Synthesis and characterization of carbohydrate-insulin conjugates using desorption ionization mass spectrometry

Abstract

Blood glycoproteins containing terminal non-reducing D-galactosyl groups have previously been shown to be rapidly cleared from the circulatory system of animals. This occurs by interaction at the asialoglycoprotein receptor of the hepatocytes. We prepared several carbohydrate–insulin conjugates, containing one or more terminal D-galactosyl residues, to study their binding to this receptor. Fast atom bombardment (FAB) and 252Cf plasma desorption (PD) mass spectrometry were used to characterize the conjugates formed when insulin was treated with N-hydroxysuccinimide lactobionate. The synthetic approach, using N-hydroxysuccinimide amino acid esters, is a well-known procedure for peptide synthesis.
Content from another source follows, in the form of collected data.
(** When the types of the configuration have distinct names and every
    reference stands for one of them, the constructor keeps the types
    of the configuration, in their order. *)
Lemma collectTypes_closed all config :
  NoDup (t_name <$> typeMap config) ->
  (forall name r,
     name ∈ (t ← typeMap config; referencedTypes t) ++
            (option_list (queryType config) ++ option_list (mutationType config) ++
             option_list (subscriptionType config)) ++
            (directive ← directives config;
             (fun arg => snd (getNamedType (a_type arg))) <$> d_args directive) ++
            ["__Schema"] ->
     typeNamed all name = Some r -> typeSet_has (typeMap config) r = true) ->
  collectTypes all config = typeMap config.
Proof.
  intros Hnodup Hknown. unfold collectTypes.
  assert (Hloop : fold_left
            (fun typeSet type =>
               collectReferencedTypes (S (length all)) all type (typeSet_delete typeSet type))
            (typeMap config) (typeMap config) = typeMap config).
  { assert (Hgen : forall done todo,
              typeMap config = done ++ todo ->
              fold_left
                (fun typeSet type =>
                   collectReferencedTypes (S (length all)) all type
                     (typeSet_delete typeSet type))
                todo (todo ++ done) = typeMap config).
    { intros done todo. revert done.
      induction todo as [| t todo IH]; intros done Hsplit.
      - rewrite app_nil_r in Hsplit. symmetry. exact Hsplit.
      - cbn [fold_left]. rewrite <- app_comm_cons.
        assert (Hfresh : t_name t ∉ t_name <$> (todo ++ done)).
        { rewrite Hsplit, fmap_app, fmap_cons in Hnodup.
          apply NoDup_app in Hnodup as (_ & Hdisjoint & Hrest).
          apply NoDup_cons in Hrest as [Hrest _].
          rewrite fmap_app. intros [Hin | Hin]%elem_of_app; [contradiction |].
          apply (Hdisjoint _ Hin), list_elem_of_here. }
        rewrite (typeSet_delete_head _ _ Hfresh).
        rewrite collectReferencedTypes_alone.
        + rewrite <- app_assoc. apply (IH (done ++ [t])).
          rewrite <- app_assoc. exact Hsplit.
        + apply not_true_iff_false. rewrite typeSet_has_elem. exact Hfresh.
        + intros name r Hname Hr.
          assert (Hhas : typeSet_has (typeMap config) r = true).
          { apply (Hknown name r); [| exact Hr].
            apply elem_of_app. left. apply list_elem_of_bind. exists t.
            split; [exact Hname |]. rewrite Hsplit. apply elem_of_app. right.
            apply list_elem_of_here. }
          apply typeSet_has_elem in Hhas. apply typeSet_has_elem.
          rewrite Hsplit in Hhas. rewrite !fmap_app, !elem_of_app in *.
          rewrite fmap_cons, elem_of_cons in Hhas. rewrite fmap_cons, elem_of_cons, elem_of_nil.
          tauto. }
    rewrite <- (Hgen [] (typeMap config) eq_refl) at 3. rewrite app_nil_r. reflexivity. }
  rewrite Hloop.
  rewrite (collectReferences_known _ _ (option_list _ ++ _) (typeMap config)).
  2:{ intros name r Hname. apply Hknown. rewrite !elem_of_app in *. tauto. }
  rewrite (collectReferences_known _ _ _ (typeMap config)).
  2:{ intros name r Hname. apply Hknown. rewrite !elem_of_app. tauto. }
  unfold collectReference.
  destruct (typeNamed all "__Schema") as [r |] eqn:Hr; [| reflexivity].
  apply collectReferencedTypes_has, (Hknown "__Schema" r); [| exact Hr].
  rewrite !elem_of_app. do 3 right. apply list_elem_of_here.
Qed.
However, the coupling reaction did not yield the expected lactobionyl insulin products. Instead, each lactobionyl group was accompained by an additional mass increment (115 daltons) in the conjugate structure. PD mass spectrometry verified that the products were intact modified insulins, while FAB mass spectrometry, with computerized peak matching and tandem mass spectrometry, provided the exact mass and structure of the additional mass increment. The two desorption ionization methods provided complementary data enabling the rapid characterization of these unexpected synthetic products.